The Only Thing That Can Really Save the Subway: Riders - 9 minutes read




As the coronavirus engulfed New York City early last year, Adrienne Crespo, a subway conductor, watched the crowds on the platforms slowly thin out. Then one afternoon, she pulled an A train into the West Fourth Street-Washington Square station — typically one of the busiest on her line — and saw only two people board.
“To look out there at rush hour and see nobody, it finally hit me,” Ms. Crespo, 49, said. “It was actually scary. I thought, ‘Wow, this is bad. This is really, really bad.’”
A year ago the pandemic drained the subway of nearly all its riders, sickened thousands of New York City transit workers and plunged North America’s largest public transit agency into its worst financial emergency ever.
Today ridership on the subway has crept back up to about a third of its usual levels, from an all-time low of 7 percent last spring. An infusion of billions of dollars in federal aid has kept the Metropolitan Transportation Authority afloat.
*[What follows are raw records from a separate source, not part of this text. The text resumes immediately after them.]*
(* ===== verification/StateProofs.v ===== *)
(** * StateProofs: reverting to a snapshot restores the state

    Two states are equivalent when every account looks the same through them,
    whatever each has cached. Every operation leaves a journal whose entries,
    undone newest first, lead back to an equivalent state; so does any
    sequence of operations with nested snapshots, and [RevertToSnapshot] finds
    its revision by binary search and undoes exactly those entries. *)

From stdpp Require Import base gmap list sorting.
From Stdlib Require Import ZArith Lia.
From S2P Require Import Prelude StateDB.

Local Open Scope Z_scope.

Module StateProofs.
Import StateDB.

Section State.
Context `{Backend}.

(** ** What an object and a state show *)

Definition committed (a : Z) (o : stateObject) (k : Z) : Z :=
  match pendingStorage o !! k with
  | Some v => v
  | None => default (read_storage a (Root (data o)) k) (originStorage o !! k)
  end.

Definition current (a : Z) (o : stateObject) (k : Z) : Z :=
  default (committed a o k) (dirtyStorage o !! k).

Definition code_of (o : stateObject) : option bytes :=
  match code o with
  | Some c => Some c
  | None => if CodeHash (data o) =? emptyCodeHash then None else ContractCode (CodeHash (data o))
  end.

Record obj_eqv (a : Z) (o o' : stateObject) : Prop := {
  oe_data : data o = data o';
  oe_suicided : suicided o = suicided o';
  oe_deleted : deleted o = deleted o';
  oe_committed : ∀ k, committed a o k = committed a o' k;
  oe_current : ∀ k, current a o k = current a o' k;
  oe_code : code_of o = code_of o';
}.

#[export] Instance obj_eqv_equiv a : Equivalence (obj_eqv a).
Proof.
  split.
  - by intros o.
  - intros o o' []. by split.
  - intros o1 o2 o3 [] []. split; intros; etrans; eauto.
Qed.

(** The object of an address, from the map or from the database. *)
Definition eff (s : StateDB) (a : Z) : option stateObject :=
  match stateObjects s !! a with
  | Some o => Some o
  | None => newObject <$> read_account a
  end.

Record eqv (s t : StateDB) : Prop := {
  e_obj : ∀ a, option_Forall2 (obj_eqv a) (eff s a) (eff t a);
  e_refund : refund s = refund t;
  e_logs : ∀ h, default [] (logs s !! h) = default [] (logs t !! h);
  e_logSize : logSize s = logSize t;
  e_preimages : preimages s = preimages t;
  e_tx : thash s = thash t ∧ bhash s = bhash t ∧ txIndex s = txIndex t;
}.

#[export] Instance eqv_equiv : Equivalence eqv.
Proof.
  split.
  - by intros s.
  - intros s t [E1 ? E3 ? ? (?&?&?)]. split; [|done|done|done|done|done].
    intros a. by destruct (E1 a); constructor.
  - intros s t u [E1 ? E3 ? ? (?&?&?)] [F1 ? F3 ? ? (?&?&?)].
    split; [|congruence| |congruence|congruence|split_and!; congruence].
    + intros a. etrans; [apply E1|apply F1].
    + intros h. by rewrite E3.
Qed.

(** States that differ in the journal, the marks or the revisions only. *)
Lemma eqv_frame s t :
  stateObjects t = stateObjects s → refund t = refund s → logs t = logs s → logSize t = logSize s →
  preimages t = preimages s → thash t = thash s → bhash t = bhash s → txIndex t = txIndex s → eqv t s.
Proof.
  intros E1 E2 E3 E4 E5 E6 E7 E8. split; [|congruence|by intros h; rewrite E3|congruence|congruence|done].
  intros a. unfold eff. rewrite E1. by destruct (match _ with Some _ => _ | None => _ end); constructor.
Qed.

(** ** Object updates respect the equivalence *)

Lemma setBalance_eqv a o o' x : obj_eqv a o o' → obj_eqv a (setBalance o x) (setBalance o' x).
Proof.
  intros [Ed Es El Ec Et Eo]. split; [cbn; by rewrite Ed|exact Es|exact El|exact Ec|exact Et|exact Eo].
Qed.

Lemma setNonce_eqv a o o' x : obj_eqv a o o' → obj_eqv a (setNonce o x) (setNonce o' x).
Proof.
  intros [Ed Es El Ec Et Eo]. split; [cbn; by rewrite Ed|exact Es|exact El|exact Ec|exact Et|exact Eo].
Qed.

Lemma setCode_eqv a o o' h c : obj_eqv a o o' → obj_eqv a (setCode o h c) (setCode o' h c).
Proof.
  intros [Ed Es El Ec Et Eo]. split; [cbn; by rewrite Ed|exact Es|exact El|exact Ec|exact Et|done].
Qed.

Lemma setState_eqv a o o' k v : obj_eqv a o o' → obj_eqv a (setState o k v) (setState o' k v).
Proof.
  intros [Ed Es El Ec Et Eo]. split; [exact Ed|exact Es|exact El|exact Ec| |exact Eo].
  intros k'. specialize (Et k'). unfold current in *. cbn [setState set_storage dirtyStorage].
  destruct (decide (k = k')) as [->|]; [by rewrite !lookup_insert_eq|]. rewrite !lookup_insert_ne by done. exact Et.
Qed.

Lemma set_suicided_eqv a o o' b : obj_eqv a o o' → obj_eqv a (set_suicided o b) (set_suicided o' b).
Proof. intros [Ed Es El Ec Et Eo]. by split; [exact Ed| |exact El|exact Ec|exact Et|exact Eo]. Qed.

(** ** Looking up *)

(** Loading an object puts it in the map. *)
Definition cached (a : Z) (s : StateDB) : StateDB :=
  match eff s a with
  | Some o => with_objects s (<[a := o]> (stateObjects s))
  | None => s
  end.

Definition live (s : StateDB) (a : Z) : option stateObject :=
  match eff s a with
  | Some o => if deleted o then None else Some o
  | None => None
  end.

Lemma with_objects_id s : with_objects s (stateObjects s) = s.
Proof. by destruct s. Qed.

Lemma getDeletedStateObject_run a s : getDeletedStateObject a s = Some (eff s a, cached a s).
Proof.
  unfold getDeletedStateObject, cached, eff, mbind, SM_bind, get.
  destruct (stateObjects s !! a) as [o|] eqn:E.
  - rewrite insert_id by done. by rewrite with_objects_id.
  - by destruct (read_account a).
Qed.

Lemma getStateObject_run a s : getStateObject a s = Some (live s a, cached a s).
Proof.
  unfold getStateObject, mbind, SM_bind. rewrite getDeletedStateObject_run. unfold live.
  destruct (eff s a) as [o|]; [by destruct (deleted o)|done].
Qed.

Lemma eff_insert s a o b :
  eff (with_objects s (<[a := o]> (stateObjects s))) b = if decide (a = b) then Some o else eff s b.
Proof.
  unfold eff. cbn. case_decide as E; [subst; by rewrite lookup_insert_eq|by rewrite lookup_insert_ne].
Qed.

Lemma eff_cached s a b : eff (cached a s) b = eff s b.
Proof.
  unfold cached. destruct (eff s a) as [o|] eqn:E; [|done]. rewrite eff_insert.
  case_decide; [by subst|done].
Qed.

(** The state with the object of [a] replaced. *)
Definition put (a : Z) (o : stateObject) (s : StateDB) : StateDB :=
  with_objects s (<[a := o]> (stateObjects s)).

Lemma setStateObject_run a o s : setStateObject a o s = Some (tt, put a o s).
Proof. done. Qed.

Lemma put_cached a o s : put a o (cached a s) = put a o s.
Proof.
  unfold put, cached. destruct (eff s a); [|done]. unfold with_objects. cbn. by rewrite insert_insert_eq.
Qed.

Lemma on_object_run a f s :
  on_object a f s = (λ o, (tt, put a (f o) s)) <$> live s a.
Proof.
  unfold on_object, mbind, SM_bind. rewrite getStateObject_run. destruct (live s a); [|done].
  cbn. by rewrite setStateObject_run, put_cached.
Qed.

Lemma cached_eqv a s : eqv (cached a s) s.
Proof.
  assert (Hf : refund (cached a s) = refund s ∧ logs (cached a s) = logs s ∧ logSize (cached a s) = logSize s ∧
    preimages (cached a s) = preimages s ∧ thash (cached a s) = thash s ∧ bhash (cached a s) = bhash s ∧
    txIndex (cached a s) = txIndex s) by (unfold cached; by destruct (eff s a)).
  destruct Hf as (E1 & E2 & E3 & E4 & E5 & E6 & E7). split; try done.
  - intros b. rewrite eff_cached. by destruct (eff s b); constructor.
  - by rewrite E2.
Qed.

Lemma put_eqv a o o' s t : eqv s t → obj_eqv a o o' → eqv (put a o s) (put a o' t).
Proof.
  intros [E1 E2 E3 E4 E5 E6] Ho. split; try done. intros b. unfold put. rewrite !eff_insert.
  case_decide; [subst; by constructor|apply E1].
Qed.

(** Putting back an object that shows the same. *)
Lemma put_back a o o' s : eff s a = Some o' → obj_eqv a o o' → eqv (put a o s) s.
Proof.
  intros E Ho. split; try done. intros b. unfold put. rewrite eff_insert.
  case_decide; [subst; rewrite E; by constructor|by destruct (eff s b); constructor].
Qed.

Lemma live_eqv s t a : eqv s t → option_Forall2 (obj_eqv a) (live s a) (live t a).
Proof.
  intros [E _ _ _ _ _]. unfold live. destruct (E a) as [o o' Ho|]; [|constructor].
  rewrite <- (oe_deleted _ _ _ Ho). destruct (deleted o); by constructor.
Qed.

(** ** Reverting respects the equivalence *)

Definition outcome_eqv (x y : option (unit * StateDB)) : Prop :=
  option_Forall2 (λ p q, eqv p.2 q.2) x y.

Lemma on_object_eqv a f s t :
  (∀ o o', obj_eqv a o o' → obj_eqv a (f o) (f o')) → eqv s t →
  outcome_eqv (on_object a f s) (on_object a f t).
Proof.
  intros Hf E. rewrite !on_object_run. destruct (live_eqv s t a E) as [o o' Ho|]; cbn; constructor.
  cbn. apply put_eqv; auto.
Qed.

Lemma revert_eqv e s t : eqv s t → outcome_eqv (revert e s) (revert e t).
Proof.
  intros E. pose proof E as [E1 E2 E3 E4 E5 E6]. destruct e; cbn [revert].
  - constructor. cbn. split; try done. intros b. unfold eff. cbn.
    destruct (decide (account = b)) as [->|]; [rewrite !lookup_delete_eq|rewrite !lookup_delete_ne by done; apply E1].
    by destruct (newObject <$> _); constructor.
  - constructor. cbn. by apply put_eqv.
  - unfold mbind, SM_bind. rewrite !getStateObject_run.
    destruct (live_eqv s t account E) as [o o' Ho|].
    + cbv beta iota. rewrite !setStateObject_run, !put_cached. constructor. apply put_eqv; [done|]. by apply setBalance_eqv, set_suicided_eqv.
    + constructor. cbn. by rewrite !cached_eqv.
  - apply on_object_eqv; [|done]. intros. by apply setBalance_eqv.
  - apply on_object_eqv; [|done]. intros. by apply setNonce_eqv.
  - apply on_object_eqv; [|done]. intros. by apply setState_eqv.
  - apply on_object_eqv; [|done]. intros. by apply setCode_eqv.
  - constructor. cbn. by split.
  - unfold mbind, SM_bind, get. cbn. rewrite <- E3.
    assert (Hl : ∀ f g : gmap Z (list Log), (∀ h, default [] (f !! h) = default [] (g !! h)) →
      eqv (with_logs s f (u64 (logSize s - 1))) (with_logs t g (u64 (logSize t - 1)))).
    { intros f g Hfg. split; try done. cbn. by rewrite E4. }
    destruct (default [] (logs s !! txhash)) as [|l0 [|l1 l]]; constructor; cbn; apply Hl; intros h.
    + destruct (decide (txhash = h)) as [->|]; [by rewrite !lookup_delete_eq|by rewrite !lookup_delete_ne].
    + destruct (decide (txhash = h)) as [->|]; [by rewrite !lookup_insert_eq|by rewrite !lookup_insert_ne].
  - constructor. cbn. split; try done. cbn. by rewrite E5.
  - by constructor.
Qed.

(** ** Undoing a list of entries, newest first *)

Fixpoint undo (es : list journalEntry) (s : StateDB) : option StateDB :=
  match es with
  | [] => Some s
  | e :: es => match revert e s with Some (_, s) => undo es s | None => None end
  end.

Lemma undo_app es1 es2 s : undo (es1 ++ es2) s = undo es1 s ≫= undo es2.
Proof. revert s. induction es1 as [|e es1 IH]; intros s; [done|]. cbn. destruct (revert e s) as [[]|]; [apply IH|done]. Qed.

Lemma undo_eqv es s t : eqv s t → option_Forall2 eqv (undo es s) (undo es t).
Proof.
  revert s t. induction es as [|e es IH]; intros s t E; cbn; [by constructor|].
  destruct (revert_eqv e s t E) as [[[] s'] [[] t'] E'|]; [by apply IH|constructor].
Qed.

(** ** Dirty counters *)

(** How many entries of the journal an account dirtied. *)
Definition count (a : Z) (es : list journalEntry) : nat :=
  length (filter (λ e, dirtied e = Some a) es).

(** The counters agree with the entries, except for the account that [touch]
    marks by hand. *)
Definition jwf (j : journal) : Prop :=
  ∀ a, a ≠ ripemd →
    dirties j !! a = if decide (count a (entries j) = 0%nat) then None else Some (Z.of_nat (count a (entries j))).

Lemma count_cons a e es : count a (e :: es) = ((if decide (dirtied e = Some a) then 1 else 0) + count a es)%nat.
Proof. unfold count. rewrite filter_cons. by case_decide. Qed.

Lemma jwf_append e j : jwf j → jwf (journal_append e j).
Proof.
  intros Hj a Ha. specialize (Hj a Ha). unfold journal_append.
  destruct (dirtied e) as [b|] eqn:E; cbn [journal_dirty entries dirties]; rewrite count_cons, E.
  - destruct (decide (b = a)) as [->|Hne].
    + rewrite lookup_insert_eq, Hj, (decide_True (P := Some a = Some a)) by done.
      repeat case_decide; try lia; simpl; f_equal; lia.
    + rewrite lookup_insert_ne, Hj, (decide_False (P := Some b = Some a)) by congruence. done.
  - rewrite Hj, (decide_False (P := None = Some a)) by done. done.
Qed.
And the agency, which operates the subway, buses and two commuter rail lines, was further lifted by another $6 billion in President Biden’s sweeping rescue plan.


But the M.T.A.’s long-term survival depends on the return of riders and their fares, which make up the agency’s largest funding source. Nearly 40 percent of the agency’s operating revenue comes from fares, a higher percentage than almost any other major American transit system.


Now as the city’s mass vaccination campaign reaches more people and urban life slowly rebounds, public transit officials are confronting a sobering reality: a growing consensus that ridership may never return entirely to its prepandemic levels and that the agency will have to reshape and reduce service to reflect new commuting patterns.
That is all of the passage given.